(* ===== verification/NodeFacts.v ===== *)
(** * What holds of every reachable volume
    The theorems of this file speak of any database that any interleaving of
    the node's handlers can leave, in any environment, from a fresh volume. *)
From stdpp Require Import base tactics list strings gmap pretty.
From Stdlib Require Import ZArith Lia Ascii String.
From S2P Require Import Prelude Json Wire Store Tx Adapter Events Commands Barrier Hold Submit Dispatch Frames.
From S2P Require Import Invariant Handlers Transactions Reach Demo.
Open Scope string_scope.
Open Scope list_scope.
Open Scope Z_scope.
Open Scope harness_scope.

(** C1: the durable event log of a reachable volume has no gap, no duplicate
    and no reordering: the i-th stored event carries sequence number i, in its
    row and in its envelope, under the node's identity and current epoch, it
    satisfies the frozen event schema, and [LastEventSeq] is their number. *)
Theorem event_log_gap_free node owner registry db :
  reachable node (freshDb node owner registry) db ->
  LastEventSeq (node_state db) = Z.of_nat (List.length (events db))
  /\ forall i e, events db !! i = Some e ->
       evt_seq e = Z.of_nat (S i) /\ evt_node e = node /\ evt_epoch e = Epoch (node_state db)
       /\ field "seq" (evt_json e) = Some (JInt (Z.of_nat (S i)))
       /\ Validate "event" (document_of (evt_json e)) = true.
Proof.
  intros H. apply reachable_inv in H as [_ Hnode [Hlast Hlog] _ _ _ _ _]. split; [done|].
  intros i e Hi. destruct (log_from_lookup _ _ _ _ _ _ Hlog Hi) as (E1 & E2 & E3 & E4 & E5).
  rewrite Hnode in E1. done.
Qed.

Lemma event_log_gap_free_witness :
  exists e, events demo_running !! 9%nat = Some e /\ evt_seq e = 10.
Proof.
  destruct (event_log_gap_free demo_node demo_owner 1 demo_running demo_reachable_running) as [_ H].
  destruct (events demo_running !! 9%nat) as [e|] eqn:He; [|by vm_compute in He].
  exists e. split; [done|]. by destruct (H 9%nat e He) as [-> _].
Defined.

(** C2: [PendingCount] is the number of queued requests, so the admission
    capacity check and the snapshot's count are about the queue itself; and no
    two requests share an id or a queue sequence, all of them below the next one. *)
Theorem queue_accounting node owner registry db :
  reachable node (freshDb node owner registry) db ->
  PendingCount (node_state db) = count_where (fun r => req_status r =s "queued") (requests db)
  /\ NoDup (List.map req_id (requests db)) /\ NoDup (List.map req_sequence (requests db))
  /\ forall r, r ∈ requests db -> req_sequence r < NextQueueSequence (node_state db).
Proof. intros H. by apply reachable_inv in H as [_ _ _ ? [? ? ?] _ _ _]. Qed.

Lemma queue_accounting_witness :
  PendingCount (node_state demo_running) = 1 /\ count_where (fun r => req_status r =s "queued") (requests demo_running) = 1.
Proof.
  destruct (queue_accounting demo_node demo_owner 1 demo_running demo_reachable_running) as [H _].
  split; [by vm_compute|]. rewrite <- H. by vm_compute.
Defined.

(** C3: at most one attempt is in an active state, and it is the one
    [ActiveAttemptID] names; when it names none, none is active. *)
Theorem single_active_attempt node owner registry db :
  reachable node (freshDb node owner registry) db ->
  (forall a, a ∈ attempts db -> active_attempt a = true <-> ActiveAttemptID (node_state db) = Some (att_id a))
  /\ (forall a b, a ∈ attempts db -> b ∈ attempts db -> active_attempt a = true -> active_attempt b = true -> a = b)
  /\ (forall id, ActiveAttemptID (node_state db) = Some id -> exists a, a ∈ attempts db /\ att_id a = id /\ active_attempt a = true).
Proof.
  intros H. apply reachable_inv in H as [_ _ _ _ _ [Hid Hact Hpres] _ _]. split_and!; [done|..].
  - intros a b Ha Hb Aa Ab. apply Hact in Aa, Ab; try done. rewrite Aa in Ab. injection Ab as He.
    eapply (select1_unique att_id (attempts db) (att_id b)); try done. by apply select1_key_unique.
  - intros id Hid'. destruct (Hpres id Hid') as (a & Ha & <-). exists a. split_and!; [done..|]. by apply Hact.
Qed.

Lemma single_active_attempt_witness :
  exists a, a ∈ attempts demo_running /\ att_id a = demo_uuid "005" 0 /\ active_attempt a = true.
Proof.
  destruct (single_active_attempt demo_node demo_owner 1 demo_running demo_reachable_running) as (_ & _ & H).
  by apply H.
Defined.

(** C4: two active holds of the node never overlap (a node hold overlaps every
    hold, dialog holds overlap on the same dialog), and each active hold
    carries the current revision of its scope: installing and releasing is
    serialised per scope. *)
Theorem active_holds_exclusive node owner registry db :
  reachable node (freshDb node owner registry) db ->
  (forall h1 h2, h1 ∈ administrative_holds db -> h2 ∈ administrative_holds db -> hold_active db h1 = true ->
     hold_active db h2 = true ->
     hold_scope h1 = "node" \/ hold_scope h2 = "node" \/ hold_dialog h1 = hold_dialog h2 -> h1 = h2)
  /\ forall h, h ∈ administrative_holds db -> hold_active db h = true ->
       scope_revision_of db (scope_key (durableHold_scope h)) = Some (hold_revision h).
Proof.
  intros H. apply reachable_inv in H as [_ _ _ _ _ _ [Hop Hfacts Hkeys Hout Hdis Hcur] _].
  assert (forall h, hold_active db h = true -> released (administrative_hold_outcomes db) h = false) as Hrel.
  { intros h. unfold hold_active, released. by destruct (exists_where _ _). }
  split.
  - intros h1 h2 H1 H2 A1 A2 Hov. assert (overlap h1 h2 = true) as Ho.
    { unfold overlap. destruct Hov as [->|[->|Hd]]; [done|by rewrite orb_true_r|].
      rewrite (bool_decide_true _ Hd). by rewrite orb_true_r. }
    eapply (select1_unique hold_operation (administrative_holds db) (hold_operation h2)); try done;
      [by apply select1_key_unique|]. apply Hdis; auto.
  - intros h Hin Ha. destruct (Hcur h Hin (Hrel h Ha)) as (r & Hr & Hk & Hv).
    unfold scope_revision_of. rewrite (select1_key_unique hsr_key _ r) by done. by rewrite <- Hv.
Qed.

Lemma active_holds_exclusive_witness :
  exists h, h ∈ administrative_holds demo_held /\ scope_revision_of demo_held (scope_key (durableHold_scope h)) = Some 1.
Proof.
  destruct (active_holds_exclusive demo_node demo_owner 1 demo_held demo_reachable_held) as [_ H].
  destruct (administrative_holds demo_held) as [|h l] eqn:He; [by vm_compute in He|].
  assert (h ∈ h :: l) as Hin by set_solver. exists h. split; [done|]. rewrite H; [|done|]; vm_compute in He; by injection He as <- <-.
Defined.

(** C5: a command id names at most one durable outcome, a receipt or a
    rejection, whatever was retried: the lookup of [SubmitCommand] never meets
    two. *)
Theorem one_durable_outcome node owner registry db id :
  reachable node (freshDb node owner registry) db -> (List.length (command_outcomes id db) <= 1)%nat.
Proof. intros H. apply reachable_inv in H as [_ _ _ _ _ _ _ Hc]. by apply commands_ok_outcomes. Qed.

Lemma one_durable_outcome_witness : (List.length (command_outcomes (demo_uuid "100" 2) demo_db3) <= 1)%nat.
Proof. apply (one_durable_outcome demo_node demo_owner 1 demo_db3), demo_reachable3. Defined.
-.-.-
▶ _YOUR GOAL_
Reproduce exactly the lines from the beginning of the entries above up to and including the line that contains "From S2P Require Import Prelude".

▶ _EXERCISE ANSWER_
(* ===== verification/NodeFacts.v ===== *)
(** * What holds of every reachable volume
    The theorems of this file speak of any database that any interleaving of
    the node's handlers can leave, in any environment, from a fresh volume. *)
From stdpp Require Import base tactics list strings gmap pretty.
From Stdlib Require Import ZArith Lia Ascii String.
From S2P Require Import Prelude Json Wire Store Tx Adapter Events Commands Barrier Hold Submit Dispatch Frames.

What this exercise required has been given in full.